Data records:
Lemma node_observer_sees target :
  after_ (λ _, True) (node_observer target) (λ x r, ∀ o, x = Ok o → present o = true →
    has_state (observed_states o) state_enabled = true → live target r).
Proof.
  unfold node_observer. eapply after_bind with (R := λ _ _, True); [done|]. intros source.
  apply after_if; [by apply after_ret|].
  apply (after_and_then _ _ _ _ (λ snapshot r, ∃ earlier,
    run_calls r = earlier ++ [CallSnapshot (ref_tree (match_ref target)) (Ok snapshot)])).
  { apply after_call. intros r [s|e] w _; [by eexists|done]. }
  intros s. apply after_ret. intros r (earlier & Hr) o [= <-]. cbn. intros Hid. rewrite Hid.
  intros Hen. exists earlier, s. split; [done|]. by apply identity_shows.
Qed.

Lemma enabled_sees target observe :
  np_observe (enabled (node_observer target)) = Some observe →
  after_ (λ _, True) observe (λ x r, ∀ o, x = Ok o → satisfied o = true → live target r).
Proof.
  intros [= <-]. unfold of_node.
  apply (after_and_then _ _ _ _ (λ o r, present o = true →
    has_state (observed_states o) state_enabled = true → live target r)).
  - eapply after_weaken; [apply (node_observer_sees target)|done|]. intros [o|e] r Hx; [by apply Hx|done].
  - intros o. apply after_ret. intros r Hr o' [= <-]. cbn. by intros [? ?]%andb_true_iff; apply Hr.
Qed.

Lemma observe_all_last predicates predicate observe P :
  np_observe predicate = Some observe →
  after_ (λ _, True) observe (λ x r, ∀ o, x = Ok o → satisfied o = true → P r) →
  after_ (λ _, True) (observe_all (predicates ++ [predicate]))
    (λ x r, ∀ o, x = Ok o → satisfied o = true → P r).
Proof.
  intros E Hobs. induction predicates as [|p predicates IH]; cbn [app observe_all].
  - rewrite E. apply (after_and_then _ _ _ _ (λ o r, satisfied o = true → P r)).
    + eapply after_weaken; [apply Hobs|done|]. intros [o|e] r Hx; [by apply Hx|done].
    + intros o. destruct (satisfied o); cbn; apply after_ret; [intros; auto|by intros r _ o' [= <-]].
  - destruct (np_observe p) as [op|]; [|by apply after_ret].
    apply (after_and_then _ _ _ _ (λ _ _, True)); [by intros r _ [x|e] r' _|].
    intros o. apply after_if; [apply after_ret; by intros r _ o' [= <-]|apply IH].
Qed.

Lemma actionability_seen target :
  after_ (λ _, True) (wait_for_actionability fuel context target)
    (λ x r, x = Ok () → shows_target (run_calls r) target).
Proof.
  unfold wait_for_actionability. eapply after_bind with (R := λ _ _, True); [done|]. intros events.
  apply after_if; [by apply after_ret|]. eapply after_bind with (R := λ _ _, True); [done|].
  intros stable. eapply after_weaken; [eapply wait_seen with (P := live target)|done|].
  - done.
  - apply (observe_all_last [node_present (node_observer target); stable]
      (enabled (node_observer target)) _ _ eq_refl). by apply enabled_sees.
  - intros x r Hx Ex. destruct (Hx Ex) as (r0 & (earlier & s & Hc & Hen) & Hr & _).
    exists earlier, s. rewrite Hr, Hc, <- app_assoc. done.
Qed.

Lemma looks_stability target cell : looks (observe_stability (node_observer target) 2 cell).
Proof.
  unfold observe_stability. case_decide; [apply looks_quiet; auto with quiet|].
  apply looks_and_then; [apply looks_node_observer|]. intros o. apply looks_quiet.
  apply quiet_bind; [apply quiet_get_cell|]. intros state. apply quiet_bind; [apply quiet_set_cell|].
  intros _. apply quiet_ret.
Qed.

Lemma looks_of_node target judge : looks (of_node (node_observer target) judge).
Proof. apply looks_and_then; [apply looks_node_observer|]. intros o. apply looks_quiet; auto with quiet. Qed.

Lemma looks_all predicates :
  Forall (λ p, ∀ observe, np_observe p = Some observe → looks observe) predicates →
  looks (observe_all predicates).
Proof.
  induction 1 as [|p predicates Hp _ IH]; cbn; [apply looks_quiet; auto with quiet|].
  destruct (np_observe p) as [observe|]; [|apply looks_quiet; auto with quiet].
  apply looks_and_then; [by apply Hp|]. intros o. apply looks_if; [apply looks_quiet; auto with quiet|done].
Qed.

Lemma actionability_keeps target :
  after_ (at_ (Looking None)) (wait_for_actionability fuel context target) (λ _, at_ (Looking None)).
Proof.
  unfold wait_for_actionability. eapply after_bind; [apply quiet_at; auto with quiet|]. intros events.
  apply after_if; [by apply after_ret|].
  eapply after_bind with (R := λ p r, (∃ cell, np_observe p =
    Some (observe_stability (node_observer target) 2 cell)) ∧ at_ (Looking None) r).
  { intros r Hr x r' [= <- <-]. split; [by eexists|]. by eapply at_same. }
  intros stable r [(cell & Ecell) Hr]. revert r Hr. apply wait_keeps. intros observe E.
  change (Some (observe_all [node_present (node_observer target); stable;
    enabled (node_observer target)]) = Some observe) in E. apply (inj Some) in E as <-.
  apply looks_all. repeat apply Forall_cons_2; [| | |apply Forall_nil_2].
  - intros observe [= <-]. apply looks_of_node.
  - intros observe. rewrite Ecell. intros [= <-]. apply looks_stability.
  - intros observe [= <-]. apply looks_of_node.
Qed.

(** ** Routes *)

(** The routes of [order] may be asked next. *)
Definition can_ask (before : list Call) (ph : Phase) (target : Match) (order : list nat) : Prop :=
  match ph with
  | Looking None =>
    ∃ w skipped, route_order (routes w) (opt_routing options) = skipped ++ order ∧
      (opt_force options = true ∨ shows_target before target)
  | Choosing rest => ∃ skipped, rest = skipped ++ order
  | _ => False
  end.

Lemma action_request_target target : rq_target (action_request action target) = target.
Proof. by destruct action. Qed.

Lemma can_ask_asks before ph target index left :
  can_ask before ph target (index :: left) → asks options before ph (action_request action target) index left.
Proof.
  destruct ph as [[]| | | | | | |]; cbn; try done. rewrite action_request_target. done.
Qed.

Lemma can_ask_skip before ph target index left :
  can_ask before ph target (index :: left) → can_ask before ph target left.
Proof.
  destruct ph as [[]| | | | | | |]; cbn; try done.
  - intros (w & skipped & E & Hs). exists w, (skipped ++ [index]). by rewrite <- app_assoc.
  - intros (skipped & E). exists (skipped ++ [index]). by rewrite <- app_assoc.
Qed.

---

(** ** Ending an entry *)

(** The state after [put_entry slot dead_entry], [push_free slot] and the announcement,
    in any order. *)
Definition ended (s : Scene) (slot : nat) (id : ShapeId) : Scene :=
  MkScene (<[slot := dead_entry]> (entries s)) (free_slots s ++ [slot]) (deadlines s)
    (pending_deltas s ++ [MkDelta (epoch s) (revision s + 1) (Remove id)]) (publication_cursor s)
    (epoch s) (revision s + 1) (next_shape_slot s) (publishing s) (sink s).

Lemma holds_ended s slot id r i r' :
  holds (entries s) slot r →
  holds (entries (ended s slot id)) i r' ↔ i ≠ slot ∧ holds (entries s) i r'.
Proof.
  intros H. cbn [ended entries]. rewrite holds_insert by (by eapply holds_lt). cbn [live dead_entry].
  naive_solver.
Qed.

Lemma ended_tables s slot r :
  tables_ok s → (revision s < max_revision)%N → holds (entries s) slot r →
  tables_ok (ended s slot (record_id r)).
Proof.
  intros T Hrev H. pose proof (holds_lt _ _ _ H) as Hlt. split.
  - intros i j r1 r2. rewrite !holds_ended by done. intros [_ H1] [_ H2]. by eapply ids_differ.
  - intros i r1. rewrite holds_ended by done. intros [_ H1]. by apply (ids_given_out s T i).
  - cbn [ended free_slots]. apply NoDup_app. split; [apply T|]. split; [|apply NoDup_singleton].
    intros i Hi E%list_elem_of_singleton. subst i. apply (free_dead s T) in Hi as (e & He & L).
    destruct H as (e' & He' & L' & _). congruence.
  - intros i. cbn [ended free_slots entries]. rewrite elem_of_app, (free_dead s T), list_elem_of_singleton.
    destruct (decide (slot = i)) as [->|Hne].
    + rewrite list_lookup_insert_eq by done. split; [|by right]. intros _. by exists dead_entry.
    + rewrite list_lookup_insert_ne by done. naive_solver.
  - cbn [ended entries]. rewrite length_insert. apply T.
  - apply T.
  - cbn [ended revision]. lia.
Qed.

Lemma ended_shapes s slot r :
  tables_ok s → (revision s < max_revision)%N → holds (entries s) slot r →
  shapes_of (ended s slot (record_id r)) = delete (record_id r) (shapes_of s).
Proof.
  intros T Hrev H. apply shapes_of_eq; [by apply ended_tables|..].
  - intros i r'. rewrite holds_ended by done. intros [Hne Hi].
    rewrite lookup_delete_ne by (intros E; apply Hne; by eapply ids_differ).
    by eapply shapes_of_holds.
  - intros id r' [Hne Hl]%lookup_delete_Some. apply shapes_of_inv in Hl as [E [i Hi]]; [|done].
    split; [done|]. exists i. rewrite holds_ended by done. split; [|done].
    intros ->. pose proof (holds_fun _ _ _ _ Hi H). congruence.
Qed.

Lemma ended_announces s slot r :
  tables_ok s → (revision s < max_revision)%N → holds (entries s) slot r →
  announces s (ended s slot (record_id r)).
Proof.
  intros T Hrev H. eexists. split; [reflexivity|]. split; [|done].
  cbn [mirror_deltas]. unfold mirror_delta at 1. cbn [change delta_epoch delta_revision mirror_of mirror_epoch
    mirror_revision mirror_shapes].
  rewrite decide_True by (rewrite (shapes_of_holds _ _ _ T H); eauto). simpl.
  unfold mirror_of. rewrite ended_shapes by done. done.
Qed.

==

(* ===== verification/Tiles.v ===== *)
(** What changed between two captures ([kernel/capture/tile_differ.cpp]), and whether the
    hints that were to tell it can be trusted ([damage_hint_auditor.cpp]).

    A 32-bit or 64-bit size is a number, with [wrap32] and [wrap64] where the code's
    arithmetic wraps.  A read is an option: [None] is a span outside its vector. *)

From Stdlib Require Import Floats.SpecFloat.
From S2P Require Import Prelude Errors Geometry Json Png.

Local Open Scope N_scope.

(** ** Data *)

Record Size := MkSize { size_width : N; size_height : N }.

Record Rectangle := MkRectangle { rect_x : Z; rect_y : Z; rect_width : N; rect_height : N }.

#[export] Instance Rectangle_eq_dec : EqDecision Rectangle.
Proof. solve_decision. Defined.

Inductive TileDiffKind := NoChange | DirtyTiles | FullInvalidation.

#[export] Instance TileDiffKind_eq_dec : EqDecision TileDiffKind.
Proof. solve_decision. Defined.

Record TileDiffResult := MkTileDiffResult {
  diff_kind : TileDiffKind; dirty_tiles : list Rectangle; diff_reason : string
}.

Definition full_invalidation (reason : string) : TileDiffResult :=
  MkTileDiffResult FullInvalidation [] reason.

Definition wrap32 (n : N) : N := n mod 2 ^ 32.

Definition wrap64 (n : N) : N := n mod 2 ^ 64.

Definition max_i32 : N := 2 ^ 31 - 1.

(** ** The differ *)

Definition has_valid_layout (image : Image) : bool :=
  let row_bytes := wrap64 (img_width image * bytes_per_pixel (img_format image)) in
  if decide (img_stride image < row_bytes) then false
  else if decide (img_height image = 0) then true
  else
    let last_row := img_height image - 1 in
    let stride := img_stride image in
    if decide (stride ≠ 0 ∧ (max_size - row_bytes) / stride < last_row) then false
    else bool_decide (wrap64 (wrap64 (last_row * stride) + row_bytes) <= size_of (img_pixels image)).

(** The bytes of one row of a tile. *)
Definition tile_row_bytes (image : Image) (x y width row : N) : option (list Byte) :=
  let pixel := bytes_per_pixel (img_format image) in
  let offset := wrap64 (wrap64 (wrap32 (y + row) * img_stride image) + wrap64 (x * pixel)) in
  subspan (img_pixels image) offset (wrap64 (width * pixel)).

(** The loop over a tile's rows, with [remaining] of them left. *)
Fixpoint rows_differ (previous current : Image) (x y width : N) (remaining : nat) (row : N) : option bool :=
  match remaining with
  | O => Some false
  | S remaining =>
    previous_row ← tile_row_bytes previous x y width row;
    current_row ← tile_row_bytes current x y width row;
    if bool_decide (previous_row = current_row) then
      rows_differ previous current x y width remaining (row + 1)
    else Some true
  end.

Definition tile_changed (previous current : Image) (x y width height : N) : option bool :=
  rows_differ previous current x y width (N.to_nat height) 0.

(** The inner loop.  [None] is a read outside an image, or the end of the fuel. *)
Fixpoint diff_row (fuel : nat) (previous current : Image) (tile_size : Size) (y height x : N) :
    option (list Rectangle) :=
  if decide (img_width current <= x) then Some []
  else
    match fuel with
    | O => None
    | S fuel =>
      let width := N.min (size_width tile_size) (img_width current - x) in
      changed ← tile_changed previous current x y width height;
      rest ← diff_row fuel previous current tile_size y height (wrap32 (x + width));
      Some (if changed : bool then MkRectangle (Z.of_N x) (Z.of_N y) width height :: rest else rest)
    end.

### What you need to do
Print, from the entries above, the line with "o = true → live target r).", the line with "np_observe predicate = Some observe →" and all lines between them, exactly and with nothing else.

### Output
  after_ (λ _, True) observe (λ x r, ∀ o, x = Ok o → satisfied o = true → live target r).
Proof.
  intros [= <-]. unfold of_node.
  apply (after_and_then _ _ _ _ (λ o r, present o = true →
    has_state (observed_states o) state_enabled = true → live target r)).
  - eapply after_weaken; [apply (node_observer_sees target)|done|]. intros [o|e] r Hx; [by apply Hx|done].
  - intros o. apply after_ret. intros r Hr o' [= <-]. cbn. by intros [? ?]%andb_true_iff; apply Hr.
Qed.

Lemma observe_all_last predicates predicate observe P :
  np_observe predicate = Some observe →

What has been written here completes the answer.